LaTania offers counseling to individuals, couples and families. She also offers online therapy/coaching and intensive/marathon therapy, which is an intensive therapy session for couples that combine approximately 4-5 months of therapy into a two-day session.

She is a Level II Gottman Trained Therapist, with a theoretical approach based in Cognitive Behavioral Therapy and the Gottman Method. The Gottman Method is an approach to couple’s therapy that was founded on more than 40 years of research about couples by Drs. John and Julie Gottman.

Using the Gottman Method, LaTania explains that when couples first come to her office, she will complete an initial assessment of the couple’s relationship and integrate research-based interventions based on Gottman’s Sound Relationship House Theory.

“The Sound Relationship House Theory is a metaphor, developed by John and Julie Gottman, to explain what it takes to build a strong relationship. Like building a house, relationships need a firm foundation. The foundation for strong relationships is to build ‘Love Maps’ of one another’s world; to learn what is important to one another,” she says.

She starts the initial screening with a questionnaire to get an idea of what couples want to address in their sessions. She explains the first session is approximately 90 minutes and consists of learning about the couples needs and desires. The second session allows LaTania to get to know each person on an individual basis. The third session allows LaTania to give feedback from session one, two and the assessment. At this time, the couple along with LaTania will set specific goals to help the couple to get to a healthy place in their relationship.

She also recommends that couples participate in therapy before getting married. “For most women we carry this dream of getting married with us for many years. But the love that takes you to the alter, is not the same love that’s going to keep you happily married. We spend so much time planning the wedding, that we don’t plan the marriage,” LaTania says she tells her clients.

Being authentic, LaTania shares that she and her husband saw a couple’s counselor for two years before they got married. “We had been together for a while, but I could tell that we weren’t quite ready for that next step. Being in a relationship requires work. Learning who you are with will take time. I practice everything that I teach my clients to do,” she says, which also includes individual therapy sessions for herself.

“There’s nothing wrong with counseling. I go to counseling for self-care. We get overwhelmed in our day to day lives, and sometimes you need to speak with someone. Therapy provides a balance, emotionally and spiritually. It helps you release the stuff you’ve been holding onto,” she states.

Through her practice, LaTania is also working to combat negative stigmas associated with therapy in the African American community. She advises people not to think something is wrong with them if they want to seek counseling.

“Counseling is that safe place that one can go to for support, encouragement, and it is always confidential.
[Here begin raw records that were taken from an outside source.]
(** [round((n / 23) * 100, 2)] *)
Definition progress_of (n : nat) : float :=
  float_round 2 (fmul (fdiv (float_of_Z (Z.of_nat n)) (float_of_Z (Z.of_nat (length COMPREHENSIVE_STAGES)))) (float_of_Z 100)).

(** ** Creation *)

Record run_request := RunRequest {
  rr_run_id : string; rr_repository : string; rr_commit_sha : string; rr_evidence_ledger_id : string;
  rr_customer_id : string; rr_project_id : string; rr_authorized : bool; rr_assessment_depth : string;
  rr_report_language : string; rr_human_evidence : json; rr_repository_provider : string;
  rr_provider_access_mode : string; rr_provider_credential_used : option bool }.

Definition _record_hash (record : dict) : string := CanonicalHash._canonical_hash (JObj (dremove "integrity_sha256" record)).
Definition hashed (record : dict) : dict := dset record "integrity_sha256" (JStr (_record_hash record)).

Definition run_identity (q : run_request) : res dict :=
  run_id ← _required (rr_run_id q) "run_id";
  repository ← _required (rr_repository q) "repository";
  commit_sha ← _required (rr_commit_sha q) "commit_sha";
  ledger ← _required (rr_evidence_ledger_id q) "evidence_ledger_id";
  customer ← _required (rr_customer_id q) "customer_id";
  project ← _required (rr_project_id q) "project_id";
  depth ← _required (rr_assessment_depth q) "assessment_depth";
  language ← _required (rr_report_language q) "report_language";
  Ok [("run_id", JStr run_id); ("repository", JStr repository); ("commit_sha", JStr commit_sha);
      ("evidence_ledger_id", JStr ledger); ("customer_id", JStr customer); ("project_id", JStr project);
      ("assessment_depth", JStr depth); ("report_language", JStr language)].
(* ===== verification/ReviewWorkFacts.v ===== *)
(** * The catalog of a review and its new ledger

    The clusters of an accepted register partition its candidates, and a ledger
    with the members of the expected one is read back.  ReviewWork has the
    definitions; ReviewLedger goes on to the actions. *)

From S2P Require Import Prelude PyStr Sha256 PyFloat Json JsonFacts PyTime Orchestration AcceptedEdition HumanEvidence ReviewDecision ReviewWork.

(** ** Lists *)

Lemma fromkeys_from_short {A} `{EqDecision A} (seen l : list A) :
  (length (dict_fromkeys_from seen l) <= length l)%nat /\
  (length (dict_fromkeys_from seen l) = length l -> NoDup l /\ forall x, x ∈ l -> x ∉ seen).
Proof.
  revert seen. induction l as [|x l IH]; intros seen; [split; [done|]; intros _; split; [constructor|set_solver]|].
  cbn [dict_fromkeys_from]. case_bool_decide as Hx.
  - destruct (IH seen) as [H1 _]. cbn [length]. split; [lia|intros Hl; exfalso; lia].
  - destruct (IH (x :: seen)) as [H1 H2]. cbn [length]. split; [lia|]. intros H.
    destruct H2 as [Hn Hs]; [lia|]. split; [constructor; [|done]|set_solver]. intros Hin. apply (Hs x Hin). by left.
Qed.

Lemma fromkeys_length {A} `{EqDecision A} (l : list A) : length (dict_fromkeys l) = length l -> NoDup l.
Proof. intros H. exact (proj1 (proj2 (fromkeys_from_short [] l) H)). Qed.

#[local] Instance str_le_antisymm : AntiSymm (=) (fun a b : string => str_leb a b = true).
Proof. intros a b. apply str_leb_antisym. Qed.

Lemma sorted_fix (a b : list string) : a ≡ₚ b -> sorted a = sorted b.
Proof. intros H. apply (StronglySorted_unique (fun a b => str_leb a b = true)); [apply sorted_sorted..|]. by rewrite !sorted_perm. Qed.

Lemma sorted_idemp l : sorted (sorted l) = sorted l.
Proof. apply sorted_fix, sorted_perm. Qed.

(** ** The catalog *)

Lemma text_of_idemp v : strip (text_of v) = text_of v.
Proof. apply strip_idemp. Qed.

Lemma iter_array l : iter_or_empty (JArr l) = Ok l.
Proof. by destruct l. Qed.

Lemma texts_array l : texts (strs l) = Ok (map strip l).
Proof. unfold texts, strs. rewrite iter_array. cbn [mbind res_bind]. rewrite map_map. f_equal. apply map_ext. intros s. apply text_of_str. Qed.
Counselors offer a wealth of knowledge and experience,” says LaTania. “Your situation might be unique to you or your friends, but it’s not unique to us.”

LaTania is also planning to conduct a series of marriage workshops for couples called, “7 Principles for Making Marriage Work & Relationship Coaching.” Her future goal for the practice is to expand to offer group coaching to teen girls and young women.

“Sometimes as women, we don’t set healthy boundaries for ourselves or we remain in toxic relationships past the expiration. We should learn to love self-first. I have a passion for empowering women to set healthy boundaries when it comes to relationships,” says LaTania, adding, “You must have a heart for therapy. One of the things I’ve learned is that a heart of empathy isn’t something you can learn in school, you are born with it. I love helping people,” says LaTania.
She resides in Charlotte with her husband Jono McAdoo and is the mother of a 23-year-old daughter, Kiana Williams.